Study Aims To Improve Lung Cancer Medical Imaging

A four-year study by the University of Strathclyde has developed a medical image processing framework that matches up information and scans from varied sources to present a clearer image to help oncologists treat lung cancer tumours with greater efficiency.

The research, in partnership with NHS Greater Glasgow and Clyde, retrospectively studied resected tissue from nine lung cancer patients who had been treated using radical surgery, according to a press release from the University of Strathclyde.

The study has been funded by the Engineering and Physical Sciences Research Council’s Centre for Doctoral Training in Applied Photonics and the Beatson West of Scotland Cancer Centre in partnership with the Beatson Cancer Charity.

There are 130 new cases of lung cancer, the third most common type of cancer in the UK, diagnosed daily, and in most cases, the treatment decisions made are based on the patient’s clinical history and from visual information from CT and PET scans.

A CT scan provides information on tissue density, and a PET scan uses radioactive tracers to help identify areas of high metabolic activity in the body, but the produced medical images only provide partial information about cancer, leaving the only sure way to confirm findings is by comparing the scans to the actual cancerous tissue.

Dr Gabriel Reines March, a doctoral graduate from Strathclyde’s Centre for Signal and Image Processing, explained that the project has developed a framework for the registration of pre-operative scans from lung cancer patients with images of the actual cancerous specimen.

“By matching these sources of data, researchers can investigate which features in the scans relate to which specific traits of the tumour. A unique aspect of this study is that every step in the framework, from tissue dissection to validation of the results, has been developed by a multi-disciplinary team of engineers and clinicians,” he said.

“This has resulted in a translational project targeted at solving an unmet need within the NHS.”

The framework will allow clinicians to spatially match information from various pre-operative scans and the physical tumour to gain a better understanding of the disease.
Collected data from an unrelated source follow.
(** [place_initial_stop] *)
Definition place_initial_stop (placeholder_id symbol : string) (side : Side)
    (quantity stop_level : Dec) : ST TS (GatewayResult bool) :=
  breaker_open ← look is_circuit_breaker_open;
  if breaker_open : bool then mret (Ok false)
  else
    let request := {| sor_symbol := symbol; sor_side := side; sor_quantity := quantity;
                      sor_stop_price := stop_level; sor_limit_price := stop_level |} in
    r ← ext (place_stop_order EX request);
    match r with
    | Ok placed =>
        upd (fun w => alter_entry (placed_entry (utc_now w) stop_level placed) placeholder_id);;
        mret (Ok true)
    | Err e =>
        upd (fun w => record_stop_order_failure (instant_now w));;
        upd (fun w => alter_entry
               (te_set_status (utc_now w) (TsFailed (error_to_string e) 0 (utc_now w)))
               placeholder_id);;
        mret (Ok false)
    end.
Tumours can often be surrounded by inflammation, which is not cancer, but will show a similar response to a cancerous region on a PET scan. If an area of inflammation is treated as a tumour, then the patient will be unnecessarily exposed to high energy radiation, causing damage to healthy tissue.

The framework will help reveal how particulate information on the scan is related to the pathology of the tumour and the surrounding tissues, leading to an improvement of treatment effectiveness.

The result of the project was reviewed by two independent clinicians who were asked how they would proceed without the assistance of the algorithms, as well as being presented with four different anonymous results – including the study method, their own, a colleague’s, and a non-expert.

In two out of three cases analysed, the clinicians blindly picked the algorithm as providing the best solution.

The next step is for clinical trials, which will utilise another type of PET scan to provide more precise information on the tumour.